Here's Anonymous on PL's post: "STROLLERS BANNED IN BARS! A NO-BRAINER, BUT NOT FOR THE NARCISSISTS!":
I was perusing the Gothamist article about the stroller ban at The Gate and wound up in the comments section at FIPS. I read your comment, and have a question for you: Who are you?!
(Besides being a psychotherapist for blah-blah years—whatever that’s worth-- and some sort of a Park Slope parent)
I should’ve prefaced this comment by saying that I live in Park Slope, I’ve got a couple of kids, and as a rule, I don’t drag my kids to bars or to restaurants that don’t cater to kids. I’m pretty sure that the one time a year that I wind up meeting some friends at a bar on a slow afternoon (or say, watching a bit of a World Cup game) for a beer is not just an opportunity to act out my drama through my children. I still find plenty of opportunities to act out my own dramas. And I'm not an apologist for those that pollute the bars with their kids. That’s not my point.
It’s interesting that you don’t find that it undermines the spew that you preach on this site to sit in judgment of the shameless narcissists who reveal their poor life choices by taking their kids to bars and nice restaurants. I am curious how you reconcile all this healing and self-actualization that you’re helping or hoping (or something) others realize in themselves with this negative, counterproductive, judgmental sniping.
There is no doubt that there are selfish, entitled people who wind up having kids without understanding the magnitude of that choice. I’m not sure many people do fully grasp what it means to be a parent before they decide to do it. But you appeal to the shame and guilt in your fellow PS parents (and patients, it would appear) by calling them out on your site and the other sites you frequent. This seems to violate the FPL handbook and trashes the credibility of whatever you want to accomplish with the FPL thing.
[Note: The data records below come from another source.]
(* ===== verification/EncodeUtil.v ===== *)
(** * EncodeUtil: URL coding, case conversion, MD5 comparison, MurmurHash2

    Models [soc/utility/src/EncodeUtil.cc], except [gzipCompress] and
    [md5HashFile], which are in [EncodeStream], and the base64 wrappers, which are
    in [Base64].  MD5 itself is OpenSSL's and a
    parameter. *)
From S2P Require Import Prelude CStr.

Module EncodeUtil.

(** ** Hexadecimal digits *)
Definition hex2dec (c : ascii) : Z :=
  if isdigit c then u8 (char_s c - char_s "0")
  else if islower c then u8 (char_s c - char_s "a" + 10)
  else if isupper c then u8 (char_s c - char_s "A" + 10)
  else char_u c.

Definition dec2hex (c : Z) : ascii :=
  if ((0 <=? c) && (c <=? 9))%Z then chr (c + char_s "0")
  else if ((10 <=? c) && (c <=? 15))%Z then chr (c - 10 + char_s "A")
  else chr c.

(** ** URL coding *)
Definition merge_hex (a b : ascii) : ascii := chr (Z.lor (Z.shiftl (hex2dec a) 4) (hex2dec b)).

(** The loop over [value]: [%XX] needs two more characters, both hexadecimal. *)
Fixpoint urlDecode (value : bytes) : bytes :=
  match value with
  | [] => []
  | c :: rest =>
      match rest with
      | a :: b :: rest' =>
          if bool_decide (c = "%"%char) && isxdigit a && isxdigit b
          then merge_hex a b :: urlDecode rest'
          else c :: urlDecode rest
      | _ => c :: urlDecode rest
      end
  end.

Definition unreserved (c : ascii) : bool :=
  isalnum c || bool_decide (c = "-"%char) || bool_decide (c = "_"%char)
  || bool_decide (c = "."%char) || bool_decide (c = "~"%char).

Definition encode_byte (c : ascii) : bytes :=
  if unreserved c then [c]
  else ["%"%char; toupper (dec2hex (Z.shiftr (char_u c) 4)); toupper (dec2hex (Z.land (char_u c) 15))].

Fixpoint urlEncode (value : bytes) : bytes :=
  match value with
  | [] => []
  | c :: rest => encode_byte c ++ urlEncode rest
  end.

(** ** Case conversion, byte by byte *)
Definition toLowers (s : bytes) : bytes := (fun c => if isupper c then tolower c else c) <$> s.
Definition toUppers (s : bytes) : bytes := (fun c => if islower c then toupper c else c) <$> s.

(** ** MD5 *)
Section md5.
(** OpenSSL's [MD5]: the 16-byte digest. *)
Context (MD5 : bytes -> bytes).

(** [sprintf("%02x")] *)
Definition hex_digit (z : Z) : ascii := if (z <? 10)%Z then chr (48 + z) else chr (87 + z).
Definition hex_byte (c : ascii) : bytes :=
  [hex_digit (Z.shiftr (char_u c) 4); hex_digit (Z.land (char_u c) 15)].

Definition md5Hash (data : bytes) : bytes := mjoin (hex_byte <$> MD5 data).

(** [memcmp(hashv2.data(), hashv.data(), hashv2.size()) == 0].  [hashv] is
    followed by the terminating NUL of its string; reading further is undefined. *)
Definition md5HashEqual (data hashv : bytes) : result bool :=
  let hashv2 := md5Hash data in
  if length (hashv ++ [NUL]) <? length hashv2 then Err Undefined
  else Ok (bool_decide (take (length hashv2) (hashv ++ [NUL]) = hashv2)).
End md5.

(** ** MurmurHash2 on 32-bit unsigned integers *)
Definition murmur_m : Z := 0x5bd1e995.
Definition murmur_seed : Z := 0xEE6B27EB.

Definition le32 (a b c d : ascii) : Z :=
  (char_u a + Z.shiftl (char_u b) 8 + Z.shiftl (char_u c) 16 + Z.shiftl (char_u d) 24)%Z.

Definition mix_k (k : Z) : Z :=
  let k := u32 (k * murmur_m) in
  let k := Z.lxor k (Z.shiftr k 24) in
  u32 (k * murmur_m).

Definition mix_h (h k : Z) : Z := Z.lxor (u32 (h * murmur_m)) (mix_k k).

(** The word loop: the hash so far and the bytes that are left. *)
Fixpoint murmur_loop (h : Z) (data : bytes) : Z * bytes :=
  match data with
  | a :: b :: c :: d :: rest => murmur_loop (mix_h h (le32 a b c d)) rest
  | _ => (h, data)
  end.

(** The [switch] with its fall-through cases. *)
Definition murmur_tail (h : Z) (data : bytes) : Z :=
  let case1 h a := u32 (Z.lxor h (char_u a) * murmur_m) in
  let case2 h a b := case1 (Z.lxor h (Z.shiftl (char_u b) 8)) a in
  let case3 h a b c := case2 (Z.lxor h (Z.shiftl (char_u c) 16)) a b in
  match data with
  | [a] => case1 h a
  | [a; b] => case2 h a b
  | [a; b; c] => case3 h a b c
  | _ => h
  end.

Definition murmur_final (h : Z) : Z :=
  let h := Z.lxor h (Z.shiftr h 13) in
  let h := u32 (h * murmur_m) in
  Z.lxor h (Z.shiftr h 15).

Definition murmurHash2 (s : bytes) : Z :=
  let h := u32 (Z.lxor murmur_seed (Z.of_nat (length s))) in
  let (h, rest) := murmur_loop h s in
  murmur_final (murmur_tail h rest).

(** [genRandromStr]: [N] characters of the alphabet, [r] the values of [rand]. *)
Definition alpha : bytes := bs "0123456789abcdefghijklmnopqrstuvwxyzABCDEFGHIJKLMNOPQRSTUVWXYZ".
Definition genRandromStr (r : list nat) : bytes := (fun x => alpha !!! (x mod 62)) <$> r.

(** ** Facts: URL coding *)
Lemma encode_byte_cases c :
  (unreserved c = true /\ encode_byte c = [c] /\ c <> "%"%char)
  \/ exists a b, encode_byte c = ["%"%char; a; b] /\ isxdigit a = true /\ isxdigit b = true
       /\ merge_hex a b = c.
Proof.
  unfold encode_byte. destruct (unreserved c) eqn:E.
  - left. split; [done|]. split; [done|]. intros ->. discriminate E.
  - right. clear E. eexists _, _. split; [done|].
    assert (isxdigit (toupper (dec2hex (Z.shiftr (char_u c) 4))) = true
      /\ isxdigit (toupper (dec2hex (Z.land (char_u c) 15))) = true
      /\ merge_hex (toupper (dec2hex (Z.shiftr (char_u c) 4)))
           (toupper (dec2hex (Z.land (char_u c) 15))) = c) as H by (by_bytes c). exact H.
Qed.

Lemma urlDecode_cons c rest : c <> "%"%char -> urlDecode (c :: rest) = c :: urlDecode rest.
Proof.
  intros Hc. simpl. destruct rest as [|a [|b rest]]; try done.
  by rewrite bool_decide_false.
Qed.

Lemma urlDecode_hex a b rest :
  isxdigit a = true -> isxdigit b = true ->
  urlDecode ("%"%char :: a :: b :: rest) = merge_hex a b :: urlDecode rest.
Proof. intros Ha Hb. simpl. by rewrite Ha, Hb. Qed.

Lemma urlDecode_encode_byte c rest : urlDecode (encode_byte c ++ rest) = c :: urlDecode rest.
Proof.
  destruct (encode_byte_cases c) as [(_ & -> & Hne)|(a & b & -> & Ha & Hb & Hm)].
  - by apply urlDecode_cons.
  - simpl app. by rewrite urlDecode_hex, Hm.
Qed.

Lemma urlDecode_urlEncode s rest : urlDecode (urlEncode s ++ rest) = s ++ urlDecode rest.
Proof.
  induction s as [|c s IH]; [done|]. simpl urlEncode. rewrite <- app_assoc, urlDecode_encode_byte.
  by rewrite IH.
Qed.

Lemma urlDecode_no_percent s : "%"%char ∉ s -> urlDecode s = s.
Proof.
  induction s as [|c s IH]; intros H; [done|]. apply not_elem_of_cons in H as [Hc Hs].
  rewrite urlDecode_cons by congruence. by rewrite IH.
Qed.

Lemma length_hex (d : bytes) : length (mjoin (hex_byte <$> d)) = 2 * length d.
Proof. 
  induction d as [|c d IH]; [done|].
  change (length (hex_byte c ++ mjoin (hex_byte <$> d)) = 2 * S (length d)).
  rewrite length_app, IH. simpl. lia.
 Qed.

(** ** Facts: case conversion *)
Lemma toLowers_idemp s : toLowers (toLowers s) = toLowers s.
Proof.
  unfold toLowers. rewrite <- list_fmap_compose. apply list_fmap_ext. intros _ c _. simpl. by_bytes c.
Qed.

Lemma toLowers_app s t : toLowers (s ++ t) = toLowers s ++ toLowers t.
Proof. apply fmap_app. Qed.

Lemma length_toLowers s : length (toLowers s) = length s.
Proof. apply length_fmap. Qed.

End EncodeUtil.

(** ** Facts: the mixing steps are injective on 32-bit words *)
Section murmur_injective.
Local Open Scope Z_scope.
Import EncodeUtil.

Definition word (z : Z) : Prop := 0 <= z < 2 ^ 32.

Lemma u32_word z : word (u32 z).
Proof. apply u32_range. Qed.

Lemma word_testbit z i : word z -> 32 <= i -> Z.testbit z i = false.
Proof.
  intros Hz Hi. rewrite <- (u32_small z Hz). unfold u32. by apply Z.mod_pow2_bits_high.
Qed.

Lemma word_of_testbit z : 0 <= z -> (forall i, 32 <= i -> Z.testbit z i = false) -> word z.
Proof.
  intros H0 H. split; [done|]. destruct (Z.eq_dec z 0) as [->|Hne]; [lia|].
  apply Z.log2_lt_pow2; [lia|]. destruct (Z.lt_ge_cases (Z.log2 z) 32) as [|Hge]; [done|].
  specialize (H _ Hge). rewrite Z.bit_log2 in H by lia. done.
Qed.

Lemma word_lxor a b : word a -> word b -> word (Z.lxor a b).
Proof.
  intros Ha Hb. apply word_of_testbit.
  - apply Z.lxor_nonneg. unfold word in *. lia.
  - intros i Hi. by rewrite Z.lxor_spec, !word_testbit.
Qed.

Lemma word_shiftr a n : word a -> 0 <= n -> word (Z.shiftr a n).
Proof.
  intros Ha Hn. apply word_of_testbit.
  - apply Z.shiftr_nonneg. apply Ha.
  - intros i Hi. rewrite Z.shiftr_spec by lia. apply word_testbit; [done|lia].
Qed.

Lemma lxor_inj a b c : Z.lxor a b = Z.lxor a c -> b = c.
Proof.
  intros H. rewrite <- (Z.lxor_0_l b), <- (Z.lxor_0_l c), <- (Z.lxor_nilpotent a).
  by rewrite !Z.lxor_assoc, H.
Qed.

Lemma lxor_inj_r a b c : Z.lxor b a = Z.lxor c a -> b = c.
Proof. rewrite !(Z.lxor_comm _ a). apply lxor_inj. Qed.

(** The multiplier is odd, so it has an inverse modulo [2 ^ 32]. *)
Lemma mul_m_inj a b : word a -> word b -> u32 (a * murmur_m) = u32 (b * murmur_m) -> a = b.
Proof.
  intros Ha Hb H. rewrite <- (u32_small a Ha), <- (u32_small b Hb). unfold u32 in *.
  assert (Hinv : forall x, x mod 2 ^ 32 = ((x * murmur_m) mod 2 ^ 32 * 3852147133) mod 2 ^ 32).
  { intros x. rewrite Z.mul_mod_idemp_l by done.
    replace (x * murmur_m * 3852147133) with (x + (x * 1381656390) * 2 ^ 32)
      by (unfold murmur_m; ring).
    by rewrite Z.mod_add by done. }
  by rewrite (Hinv a), (Hinv b), H.
Qed.

(** [x ^= x >> r] determines the bits of [x] from the top down. *)
Lemma xorshift_inj a b r :
  word a -> word b -> 0 < r -> Z.lxor a (Z.shiftr a r) = Z.lxor b (Z.shiftr b r) -> a = b.
Proof.
  intros Ha Hb Hr H.
  assert (Hbits : forall k : nat, forall i, 0 <= i -> 32 - Z.of_nat k <= i -> Z.testbit a i = Z.testbit b i).
  { induction k as [|k IH]; intros i H0 Hi.
    - rewrite !word_testbit by (done || lia). done.
    - pose proof (f_equal (fun z => Z.testbit z i) H) as Hi'. simpl in Hi'.
      rewrite !Z.lxor_spec, !Z.shiftr_spec in Hi' by lia.
      rewrite (IH (i + r)) in Hi' by lia.
      destruct (Z.testbit a i), (Z.testbit b i), (Z.testbit b (i + r)); done. }
  apply Z.bits_inj'. intros i Hi. apply (Hbits 32%nat); lia.
Qed.
(* ===== verification/EncodeStream.v ===== *)
(** * EncodeStream: compression and the digest of a file, piece by piece

    Models [gzipCompress] and [md5HashFile] of [soc/utility/src/EncodeUtil.cc].
    The streams of zlib and OpenSSL are classes of operations; their laws say
    what the two libraries document. *)
From S2P Require Import Prelude CStr EncodeUtil.

(** ** zlib *)
(** A deflate stream: made of its input, with the format of [deflateInit2]; a
    call with [Z_FINISH] puts at most [avail_out] bytes. *)
Class Deflate (Str : Type) := {
  deflateInit : bytes -> Str;
  deflate : nat -> Str -> bytes * Str;
}.
(** Called until room is left, it puts all of the compressed input: each call
    as much of what is pending as fits. *)
Class DeflateLaws (Str : Type) {D : Deflate Str} (gzip : bytes -> bytes) := {
  pending : Str -> bytes;
  pending_init s : pending (deflateInit s) = gzip s;
  deflate_fills n x : (deflate n x).1 = take n (pending x) /\ pending (deflate n x).2 = drop n (pending x);
}.

Section gzip.
Context `{D : Deflate Str}.

(** [unsigned int] of a [size_t]. *)
Definition uint (n : nat) : nat := Z.to_nat (u32 (Z.of_nat n)).

(** [deflate] writes behind [next_out], which points into [output]. *)
Definition write_out (at_ : nat) (out output : bytes) : result bytes :=
  if at_ + length out <=? length output then Ok (take at_ output ++ out ++ drop (at_ + length out) output) else Err Undefined.

(** The [do] loop. *)
Fixpoint gzip_loop (fuel size size_compressed : nat) (strm : Str) (output : bytes) : result bytes :=
  match fuel with
  | 0 => Err OutOfFuel
  | S fuel =>
      let increase := size / 2 + 1024 in
      let output := if length output <? size_compressed + increase then resize (size_compressed + increase) NUL output else output in
      let '(out, strm) := deflate (uint increase) strm in
      let* output := write_out size_compressed out output in
      let avail_out := uint increase - length out in
      let size_compressed := size_compressed + (increase - avail_out) in
      if avail_out =? 0 then gzip_loop fuel size size_compressed strm output
      else Ok (resize size_compressed NUL output)
  end.

(** [avail_in] is an [unsigned int]. *)
Definition gzipCompress (fuel : nat) (buf output : bytes) : result bytes :=
  gzip_loop fuel (length buf) 0 (deflateInit (take (uint (length buf)) buf)) output.

(** *** It puts the whole stream into the vector *)
Context {gzip : bytes -> bytes} {DL : DeflateLaws Str gzip}.

Lemma uint_small n : (Z.of_nat n < 2 ^ 32)%Z -> uint n = n.
Proof. intros H. unfold uint. rewrite u32_small by lia. lia. Qed.

Lemma write_out_spec (done_ out output : bytes) :
  take (length done_) output = done_ -> length done_ + length out <= length output ->
  exists output', write_out (length done_) out output = Ok output' /\ take (length done_ + length out) output' = done_ ++ out
    /\ length output' = length output.
Proof.
  intros Hd Hl. unfold write_out. rewrite (proj2 (Nat.leb_le _ _)) by done. eexists. split; [reflexivity|]. rewrite Hd. split.
  - rewrite app_assoc. by rewrite take_app_length' by by rewrite length_app.
  - rewrite !length_app, length_drop. lia.
Qed.

(** [done_] is what is in the vector. *)
Lemma gzip_loop_spec fuel size (done_ : bytes) (strm : Str) (output : bytes) :
  (Z.of_nat (size / 2 + 1024) < 2 ^ 32)%Z -> take (length done_) output = done_ -> length done_ <= length output ->
  length (pending (gzip := gzip) strm) < fuel -> gzip_loop fuel size (length done_) strm output = Ok (done_ ++ pending strm).
Proof.
  intros Hs. revert done_ strm output. induction fuel as [|fuel IH]; intros done_ strm output Hd Hl Hf; [lia|]. cbn [gzip_loop].
  set (n := size / 2 + 1024) in *. rewrite uint_small by done.
  assert (0 < n) as Hn by (unfold n; lia). clearbody n.
  set (output1 := if length output <? length done_ + n then resize (length done_ + n) NUL output else output).
  assert (take (length done_) output1 = done_ /\ length done_ + n <= length output1) as [Hd1 Hl1].
  { unfold output1. destruct (Nat.ltb_spec (length output) (length done_ + n)) as [H|H]; [|done].
    rewrite length_resize, resize_ge by lia. rewrite take_app_le by done. done. }
  clearbody output1. destruct (deflate_fills n strm) as [Ho Hrest]. destruct (deflate n strm) as [out strm']. cbn [fst snd] in *.
  assert (length out = n `min` length (pending strm)) as Hout by (rewrite Ho; apply length_take).
  destruct (write_out_spec done_ out output1) as (output2 & -> & Hd2 & Hl2); [done|lia|].
  destruct (Nat.eqb_spec (n - length out) 0) as [E|E].
  - replace (length done_ + (n - (n - length out))) with (length (done_ ++ out)) by (rewrite length_app; lia).
    rewrite IH; [|by rewrite length_app|rewrite length_app; lia|].
    + rewrite Hrest, Ho, <- app_assoc. by rewrite take_drop.
    + rewrite Hrest, length_drop. lia.
  - replace (length done_ + (n - (n - length out))) with (length done_ + length out) by lia.
    rewrite resize_le by lia. rewrite Hd2, Ho, take_ge by lia. done.
Qed.

(** When the room does not fit the [unsigned int], no room is offered, and the loop makes more for ever. *)
Lemma gzip_loop_stuck fuel size n (strm : Str) (output : bytes) :
  Z.of_nat (size / 2 + 1024) = (2 ^ 32)%Z -> gzip_loop fuel size n strm output = Err OutOfFuel.
Proof.
  intros Hs. revert n strm output. induction fuel as [|fuel IH]; intros n strm output; [done|]. cbn [gzip_loop].
  set (k := size / 2 + 1024) in *. assert (uint k = 0) as -> by (unfold uint; rewrite Hs; reflexivity). clearbody k.
  destruct (deflate_fills 0 strm) as [Ho _]. destruct (deflate 0 strm) as [out strm']. cbn [fst] in Ho. rewrite take_0 in Ho. subst out.
  unfold write_out. rewrite (proj2 (Nat.leb_le _ _)); [apply IH|].
  cbn [length]. destruct (Nat.ltb_spec (length output) (n + k)); [rewrite length_resize|]; lia.
Qed.
End gzip.

(** ** The digest of a file *)
(** [MD5_CTX]: what was given to it, piece by piece, counts as a whole. *)
Class Md5 (Ctx : Type) := { MD5_Init : Ctx; MD5_Update : Ctx -> bytes -> Ctx; MD5_Final : Ctx -> bytes }.
Class Md5Laws (Ctx : Type) {M : Md5 Ctx} (MD5 : bytes -> bytes) := {
  md5_final chunks : MD5_Final (foldl MD5_Update MD5_Init chunks) = MD5 (mjoin chunks);
}.

Section file.
Context `{M : Md5 Ctx}.

(** [fread] of 1024 bytes, until nothing is left; [fp] is what is left. *)
Fixpoint read_loop (fuel : nat) (ctx : Ctx) (fp : bytes) : result Ctx :=
  match fuel with
  | 0 => Err OutOfFuel
  | S fuel =>
      let buffer := take 1024 fp in
      if 0 <? length buffer then read_loop fuel (MD5_Update ctx buffer) (drop 1024 fp) else Ok ctx
  end.

(** [file] is the contents of the file, if it opens. *)
Definition md5HashFile (file : option bytes) : result bytes :=
  match file with
  | None => Ok []
  | Some fp =>
      let* ctx := read_loop (S (length fp)) MD5_Init fp in
      Ok (mjoin (EncodeUtil.hex_byte <$> MD5_Final ctx))
  end.

Lemma md5_read_loop_spec fuel chunks (fp : bytes) :
  length fp < fuel -> exists chunks', read_loop fuel (foldl MD5_Update MD5_Init chunks) fp = Ok (foldl MD5_Update MD5_Init (chunks ++ chunks'))
    /\ mjoin chunks' = fp.
Proof.
  revert chunks fp. induction fuel as [|fuel IH]; intros chunks fp Hf; [lia|]. cbn [read_loop].
  destruct (Nat.ltb_spec 0 (length (take 1024 fp))) as [H|H]; rewrite length_take in H.
  - destruct (IH (chunks ++ [take 1024 fp]) (drop 1024 fp)) as (chunks' & E & Hj); [rewrite length_drop; lia|].
    exists (take 1024 fp :: chunks'). rewrite foldl_app in E. cbn [foldl] in E. rewrite E, <- app_assoc. split; [done|].
    change (take 1024 fp ++ mjoin chunks' = fp). rewrite Hj. apply take_drop.
  - exists []. rewrite app_nil_r. split; [done|]. destruct fp; [done|]. cbn in H. lia.
Qed.

(** The digest of a file is that of its contents. *)
Lemma md5HashFile_contents (MD5 : bytes -> bytes) {ML : Md5Laws Ctx MD5} (fp : bytes) :
  md5HashFile (Some fp) = Ok (EncodeUtil.md5Hash MD5 fp).
Proof.
  unfold md5HashFile. destruct (md5_read_loop_spec (S (length fp)) [] fp) as (chunks & E & Hj); [lia|]. cbn [foldl] in E. rewrite E.
  cbn [app]. by rewrite md5_final, Hj.
Qed.
End file.

(** C28: [gzipCompress] of less than 2^33 - 2048 bytes ends and leaves in the
    vector exactly what zlib makes of its input, whatever the vector held before:
    no call of [deflate] writes past it, however often the loop makes room.  The
    length goes through an [unsigned int]: of four gigabytes or more only the
    remainder is compressed.  And the bound is sharp: at 2^33 - 2048 bytes the
    room goes through an [unsigned int] too, is 0 there, and the loop never ends. *)
Theorem gzipCompress_whole `{D : Deflate Str} {gzip : bytes -> bytes} {DL : DeflateLaws Str gzip} (buf output : bytes) (fuel : nat) :
  let len := Z.of_nat (length buf) in
  let taken := take (uint (length buf)) buf in
  ((len < 2 ^ 33 - 2048)%Z -> length (gzip taken) < fuel -> gzipCompress (Str := Str) fuel buf output = Ok (gzip taken))
  /\ ((len < 2 ^ 32)%Z -> taken = buf)
  /\ ((2 ^ 32 <= len < 2 ^ 33)%Z -> Z.of_nat (length taken) = (len - 2 ^ 32)%Z)
  /\ ((len = 2 ^ 33 - 2048)%Z -> gzipCompress (Str := Str) fuel buf output = Err OutOfFuel).
Proof.
  cbv zeta. split; [|split; [|split]].
  - intros Hb Hf. unfold gzipCompress. rewrite (gzip_loop_spec fuel (length buf) [] _ output); [by rewrite pending_init| |done|simpl; lia|by rewrite pending_init].
    rewrite Nat2Z.inj_add, Nat2Z.inj_div. change (Z.of_nat 2) with 2%Z. change (Z.of_nat 1024) with 1024%Z.
    pose proof (Z.mul_div_le (Z.of_nat (length buf)) 2 ltac:(lia)). lia.
  - intros H. rewrite uint_small by done. by rewrite firstn_all.
  - intros H. unfold uint, u32. rewrite length_take. rewrite <- (Z_mod_plus_full _ (-1)), Z.mod_small by lia. lia.
  - intros H. unfold gzipCompress. apply (gzip_loop_stuck (gzip := gzip)).
    rewrite Nat2Z.inj_add, Nat2Z.inj_div, H. reflexivity.
Qed.

(** A stream that stores its input. *)
#[local] Instance store_deflate : Deflate bytes := {| deflateInit := id; deflate := fun n x => (take n x, drop n x) |}.
#[local] Instance store_laws : DeflateLaws bytes id := {| pending := id; pending_init := fun _ => eq_refl; deflate_fills := fun _ _ => conj eq_refl eq_refl |}.

Lemma gzipCompress_whole_witness :
  gzipCompress (Str := bytes) 3000 (replicate 2500 "a"%char) (bs "old") = Ok (replicate 2500 "a"%char).
Proof.
  assert (take (uint 2500) (replicate 2500 "a"%char) = replicate 2500 "a"%char) as E by (vm_compute; reflexivity).
  destruct (gzipCompress_whole (Str := bytes) (gzip := id) (replicate 2500 "a"%char) (bs "old") 3000) as [H _].
  rewrite length_replicate, E in H. apply H; [lia|]. unfold id. rewrite length_replicate. lia.
Defined.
And it reeks of your own narcissism that you use your new-agey, healing, loving forum to address your beef with your own neighbors, and to remind readers that you’ve been doing it for years. And you might want reign in the pride that you have for unearthing the little nugget that there are narcissistic parents in Park Slope. Any monkey that steps out off the subway in this neighborhood could smell it in the air in a couple of minutes. It’s hardly a landmark discovery.
These petty attacks don’t seem to demonstrate your state of harmony with others and the world around you, but maybe that makes sense to you…being a highly-evolved psychotherapist and all.
Lots o' luck.
Thanks for writing in, Anonymous, though I'm not sure why you're asking who I am since it is "narcissistically" all over my blog, isn't it?!
Anyway, many people confuse judgment with assessment, as you seem to be doing. Judgments are not based on reality, but on projections, transferences, identifications, etc. Judgments, in other words, start with a need to see other people as you wish to see them, rather than as they are.
Assessments on the other hand are descriptions based on information objectively observed. To call a narcissist a narcissist isn't a judgment, therefore; it is an assessment, and actually an essential ingredient to any healing process. There is no healing without facing the truth about oneself.
It is true, yes, that I don't see my role as a "healer" as being to sooth anyone's fragile ego nor feed anyone's illusions about themselves. Too much damage is done from that kind of enabling, especially to children, and including by many therapists.
Any "monkey," as you snidely put it, can smell the narcissism in Park Slope, yes again, but rarely does anyone write about more than their own distaste or inconvenience from the actions of the Stepford Parents here. I am much more concerned with the gutted self-esteem and lack of empathy the Park Slope children are suffering from as a result of the self-indulgent parenting that goes on in this enclave.
This statement by you is certainly not a throw-away line in my book (or blog): "There is no doubt that there are selfish, entitled people who wind up having kids without understanding the magnitude of that choice. I’m not sure many people do fully grasp what it means to be a parent before they decide to do it."
And I don't seek to "shame" or increase "guilt," Anon, but to insist upon self-responsibility.